# What proof do you need for a successful court claim if insurers can't settle a claim?



## mattyb95 (Apr 21, 2008)

We've got a case at work where last November a 3rd party alleged that one of our staff hit them at a roundabout. The actual story goes that our driver was pulling out when the 3rd party shot out from their right and luckily our driver stopped in time and never made contact. Both parties drove off as no accident had occured.

The 3rd party has damage to the front left of their car where our driver WOULD have hit them but didn't so it was caused some other way. This went quiet after our refute of liability last year but now the 3rd party's solicitors are looking to take this to court and claim for personal injury because we are not accepting liability and pressuring us to settle. I personally think its someone trying to pull a fast one and hope we back down.

If it does go to court and all the 3rd party has is damage to their car and our number plate, is that enough for a successful claim? Also, if they believe there has been an accident and no details were exchanged and they then have not reported it to the police as they should have done under the highway code, would this undermine their case too?

Although we didn't take photos at the time, is there anything we can do now to prove no damage to our vehicle and thus it was not involved, paint thickness on the bumper sprung to mind to prove no re-spray but I guess you could change the bumper completely? Its all a big head ache really as there is no legitimate claim here!


----------



## Tricky Red (Mar 3, 2007)

I would imagine it would get thrown out. Legally, if damage occurs, details have to be exchanged. As no-one exchanged details, I would imagine that a court would make the assumption that there was no damage and hence no case to bring.

In any case, what are they asking you to settle on if there is no personal injury?


----------



## mattyb95 (Apr 21, 2008)

Tricky Red said:


> I would imagine it would get thrown out. Legally, if damage occurs, details have to be exchanged. As no-one exchanged details, I would imagine that a court would make the assumption that there was no damage and hence no case to bring.


They are alleging our driver just drove off and that they had to hurridly record the reg and car details but I thought if that was the case, we would have heard about it from the police before now too as a hit and run!


----------



## millns84 (Jul 5, 2009)

You'd be surprised how often insurance companies will pay out becuase of litigation risk. I had a case where a car was written off by someone who pulled out in to the side of it. The injured party described this car as being small and white and took the reg down as it drove away.

Anyway, the police go round to the registered keeper of the vehicle and find that although the reg is correct, it's dark blue and has no damage AFTER WRITING OFF ANOTHER CAR and the owner had not been in that area on the day and obviously had no knowledge of the accident. 

Anyway, the insurance company made a token offer of £1,000.00 to the injuried party and hey presto accepted plus about £5,000.00 of solicitor's costs... Apparently it was the easier, cheaper option rather than defending the claim!


----------



## Shiny (Apr 23, 2007)

Difficult to say on this, if it goes to court, then i guess it all depends on the evidence submitted by the third party and what the judge decides to do. 

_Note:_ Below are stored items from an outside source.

(* ===== verification/IntervalsTheory.v ===== *)
(** * Correctness of the interval tree

    The heap representation is related to an inductive tree; the specification of
    every operation is given on the in-order list of (address, contents) pairs,
    which the invariant keeps sorted and pairwise disjoint.  At the end the class
    [IntervalStore], what the MAAP client relies on, and its instance. *)

From S2P Require Import Prelude.
From S2P Require Import Intervals.

(** ** Abstract trees *)

Record content : Type := Content { c_low : Z; c_high : Z; c_data : ptr }.

Inductive tree : Type :=
  | Leaf
  | Node (l : tree) (p : loc) (c : content) (r : tree).

#[global] Instance content_eq_dec : EqDecision content.
Proof. solve_decision. Defined.

#[global] Instance tree_eq_dec : EqDecision tree.
Proof. solve_decision. Defined.

Definition root_of (t : tree) : ptr :=
  match t with Leaf => None | Node _ p _ _ => Some p end.

Fixpoint inorder (t : tree) : list (loc * content) :=
  match t with
  | Leaf => []
  | Node l p c r => inorder l ++ (p, c) :: inorder r
  end.

Definition locs (t : tree) : list loc := (inorder t).*1.
Arguments locs : simpl never.

Definition mk_node (c : content) (par lc rc : ptr) : Interval :=
  mkInterval (c_low c) (c_high c) (c_data c) par lc rc.

(** [rep h par t]: the heap holds the tree [t], hanging below [par]. *)
Fixpoint rep (h : iheap) (par : ptr) (t : tree) : Prop :=
  match t with
  | Leaf => True
  | Node l p c r =>
      h !! p = Some (mk_node c par (root_of l) (root_of r)) /\
      rep h (Some p) l /\ rep h (Some p) r
  end.

Definition tree_at (h : iheap) (root : ptr) (t : tree) : Prop :=
  root = root_of t /\ rep h None t /\ NoDup (locs t).

(** ** Contexts *)

Inductive frame : Type :=
  | FL (p : loc) (c : content) (r : tree)  (* the hole is the left child *)
  | FR (l : tree) (p : loc) (c : content). (* the hole is the right child *)

Fixpoint fill (k : list frame) (t : tree) : tree :=
  match k with
  | [] => t
  | FL p c r :: k => fill k (Node t p c r)
  | FR l p c :: k => fill k (Node l p c t)
  end.

Definition frame_loc (f : frame) : loc :=
  match f with FL p _ _ => p | FR _ p _ => p end.

Definition ctx_par (par : ptr) (k : list frame) : ptr :=
  match k with [] => par | f :: _ => Some (frame_loc f) end.

Fixpoint before (k : list frame) : list (loc * content) :=
  match k with
  | [] => []
  | FL _ _ _ :: k => before k
  | FR l p c :: k => before k ++ inorder l ++ [(p, c)]
  end.

Fixpoint after (k : list frame) : list (loc * content) :=
  match k with
  | [] => []
  | FL p c r :: k => (p, c) :: inorder r ++ after k
  | FR _ _ _ :: k => after k
  end.

Fixpoint rep_ctx (h : iheap) (par : ptr) (rt : ptr) (k : list frame) : Prop :=
  match k with
  | [] => True
  | FL p c r :: k =>
      h !! p = Some (mk_node c (ctx_par par k) rt (root_of r)) /\
      rep h (Some p) r /\ rep_ctx h par (Some p) k
  | FR l p c :: k =>
      h !! p = Some (mk_node c (ctx_par par k) (root_of l) rt) /\
      rep h (Some p) l /\ rep_ctx h par (Some p) k
  end.

Lemma inorder_fill k t : inorder (fill k t) = before k ++ inorder t ++ after k.
Proof.
  revert t; induction k as [|[p c r|l p c] k IH]; intros t; cbn.
  - by rewrite app_nil_r.
  - rewrite IH; cbn. by rewrite <- !app_assoc.
  - rewrite IH; cbn. by rewrite <- !app_assoc.
Qed.

Lemma rep_fill h par k t :
  rep h par (fill k t) <-> rep_ctx h par (root_of t) k /\ rep h (ctx_par par k) t.
Proof.
  revert t; induction k as [|[p c r|l p c] k IH]; intros t; cbn; [tauto|..];
    rewrite IH; cbn; tauto.
Qed.

Lemma root_of_fill_ext k t1 t2 :
  root_of t1 = root_of t2 -> root_of (fill k t1) = root_of (fill k t2).
Proof. revert t1 t2; induction k as [|[] k IH]; cbn; auto. Qed.

(** Every address of a tree can be brought into focus. *)
Lemma focus t p c l1 l2 :
  inorder t = l1 ++ (p, c) :: l2 -> NoDup (locs t) ->
  exists k l r, t = fill k (Node l p c r) /\
    l1 = before k ++ inorder l /\ l2 = inorder r ++ after k.
Proof.
  assert (Hin : forall t, (p, c) ∈ inorder t -> exists k l r, t = fill k (Node l p c r)).
  { clear. induction t as [|l IHl q d r IHr]; cbn; [by intros ?%elem_of_nil|].
    rewrite elem_of_app, elem_of_cons. intros [H|[[= <- <-]|H]].
    - destruct (IHl H) as (k & l' & r' & ->).
      exists (k ++ [FL q d r]), l', r'. clear. revert l' r'.
      assert (G : forall t, Node (fill k t) q d r = fill (k ++ [FL q d r]) t); [|by intros].
      induction k as [|[]]; cbn; auto.
    - by exists [], l, r.
    - destruct (IHr H) as (k & l' & r' & ->).
      exists (k ++ [FR l q d]), l', r'. clear.
      assert (G : forall t, Node l q d (fill k t) = fill (k ++ [FR l q d]) t); [|by intros].
      induction k as [|[]]; cbn; auto. }
  intros Ht Hnd. destruct (Hin t) as (k & l & r & ->).
  { rewrite Ht. set_solver. }
  exists k, l, r. split; [done|]. unfold locs in Hnd. rewrite Ht in Hnd.
  rewrite inorder_fill in Ht; cbn in Ht.
  assert (E : (before k ++ inorder l) ++ (p, c) :: (inorder r ++ after k) = l1 ++ (p, c) :: l2).
  { rewrite <- Ht. by rewrite <- !app_assoc. }
  clear Ht. revert l1 Hnd E. generalize (before k ++ inorder l) (inorder r ++ after k).
  clear. intros a b; induction a as [|x a IH]; intros [|y l1] Hnd E; cbn in *; simplify_eq; auto.
  - exfalso. rewrite fmap_app in Hnd. cbn in Hnd. apply NoDup_cons in Hnd as [Hn _]. set_solver.
  - exfalso. rewrite fmap_app in Hnd. cbn in Hnd.
    apply NoDup_cons in Hnd as [Hn _]. set_solver.
  - apply NoDup_cons in Hnd as [_ Hnd]. destruct (IH l1 Hnd) as [-> ->]; auto.
Qed.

We've had a chat here about this and are pretty much of the opinion that with the lack of evidence, lack of witnesses and the fact that the TP never reported it to the police, it will be difficult for the TP to put a very good case together.

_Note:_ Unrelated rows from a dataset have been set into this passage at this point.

(* ===== verification/MaapPacket.v ===== *)
(** * MAAP packets (daemons/maap/common/maap_packet.c)

    The packet structure, its packing into and unpacking from the wire format of
    IEEE 1722-2016 Figure B.1, and the MAC address comparison that decides which
    of two stations keeps a contested address block. *)

From S2P Require Import Prelude.

(** Constants of maap.h, maap_packet.h and maap_net.h. *)
Definition MAAP_TYPE : Z := 0x22F0.
Definition MAAP_SUBTYPE : Z := 0xFE.
Definition MAAP_PKT_SIZE : Z := 42.
Definition MAAP_NET_BUFFER_SIZE : nat := 64.
Definition MAAP_PROBE : Z := 1.
Definition MAAP_DEFEND : Z := 2.
Definition MAAP_ANNOUNCE : Z := 3.

Record MAAP_Packet : Type := mkPacket {
  DA : Z;
  SA : Z;
  Ethertype : Z;
  subtype : Z;
  SV : Z;
  version : Z;
  message_type : Z;
  maap_version : Z;
  control_data_length : Z;
  stream_id : Z;
  requested_start_address : Z;
  requested_count : Z;
  conflict_start_address : Z;
  conflict_count : Z
}.

#[global] Instance MAAP_Packet_eq_dec : EqDecision MAAP_Packet.
Proof. solve_decision. Defined.

(** [memcpy(&tmp64, stream, 6)] leaves the last two bytes of [tmp64] as they
    were: [junk] is what the variable held before. *)
Definition load48 (stream : list Z) (off : nat) (junk : list Z) : outcome Z :=
  b ← read_bytes stream off 6;
  Ok (Z.shiftr (be_val (b ++ junk)) 16).

Definition load16 (stream : list Z) (off : nat) : outcome Z :=
  b ← read_bytes stream off 2; Ok (be_val b).

Definition load8 (stream : list Z) (off : nat) : outcome Z :=
  b ← read_bytes stream off 1; Ok (be_val b).

Definition load64 (stream : list Z) (off : nat) : outcome Z :=
  b ← read_bytes stream off 8; Ok (be_val b).

(** [unpack_maap]; the four [junk] bytes pairs are the stale low-order bytes of
    [tmp64] at its four 6-byte copies. *)
Definition unpack_maap (stream : list Z) (junk1 junk2 junk3 junk4 : list Z) : outcome MAAP_Packet :=
  da ← load48 stream 0 junk1;
  sa ← load48 stream 6 junk2;
  ethertype ← load16 stream 12;
  sub ← load8 stream 14;
  tmp8 ← load8 stream 15;
  mv ← load8 stream 16;
  cdl ← load16 stream 16;
  sid ← load64 stream 18;
  rsa ← load48 stream 26 junk3;
  rc ← load16 stream 32;
  csa ← load48 stream 34 junk4;
  cc ← load16 stream 40;
  Ok {| DA := da;
        SA := sa;
        Ethertype := ethertype;
        subtype := sub;
        SV := Z.shiftr (Z.land tmp8 0x80) 7;
        version := Z.shiftr (Z.land tmp8 0x70) 4;
        message_type := Z.land tmp8 0x0f;
        maap_version := Z.shiftr (Z.land mv 0xf8) 3;
        control_data_length := Z.land cdl 0x07ff;
        stream_id := sid;
        requested_start_address := rsa;
        requested_count := rc;
        conflict_start_address := csa;
        conflict_count := cc |}.

(** [tmp64 = HTOBE64(v << 16); memcpy(stream, &tmp64, 6)] *)
Definition store48 (stream : list Z) (off : nat) (v : Z) : outcome (list Z) :=
  write_bytes stream off (take 6 (be_bytes 8 (u64 (Z.shiftl v 16)))).

Definition pack_maap (packet : MAAP_Packet) (stream : list Z) : outcome (list Z) :=
  stream ← store48 stream 0 (DA packet);
  stream ← store48 stream 6 (SA packet);
  stream ← write_bytes stream 12 (be_bytes 2 (Ethertype packet));
  stream ← write_bytes stream 14 [u8 (subtype packet)];
  stream ← write_bytes stream 15
    [u8 (Z.lor (Z.lor (Z.shiftl (SV packet) 7)
                      (Z.shiftl (Z.land (version packet) 0x07) 4))
               (Z.land (message_type packet) 0x0f))];
  stream ← write_bytes stream 16
    (be_bytes 2 (u16 (Z.lor (Z.shiftl (Z.land (maap_version packet) 0x001f) 11)
                            (Z.land (control_data_length packet) 0x07ff))));
  stream ← write_bytes stream 18 (be_bytes 8 (stream_id packet));
  stream ← store48 stream 26 (requested_start_address packet);
  stream ← write_bytes stream 32 (be_bytes 2 (requested_count packet));
  stream ← store48 stream 34 (conflict_start_address packet);
  write_bytes stream 40 (be_bytes 2 (conflict_count packet)).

I take it this just a personal injury claim now and the damage claim has all been closed off with your Insurers repudiating and not making any payments, or are they still trying to claim for the damage as well?


----------



## rob750 (Apr 17, 2006)

I would go straight to the police report the solicitors for attempting to bribe you, The inference that there will only be personnal injury if it goes to court is bribery. If they recorded the reg how did they get your details ?


----------



## mattyb95 (Apr 21, 2008)

It's a company car on a company insurance so the vehicle was on the MID so the 3rd party insurer's approached our insurers who contacted us about the incident. No specific driver details just that we own and insure the vehicle.

The property side is also outstanding as we have refuted all liability so they are looking to go to trial for that and personal injury. Just lucky it is a company policy and that we write a lot of other insurance with them so have the clout to say you're going to fight it and not settle.


----------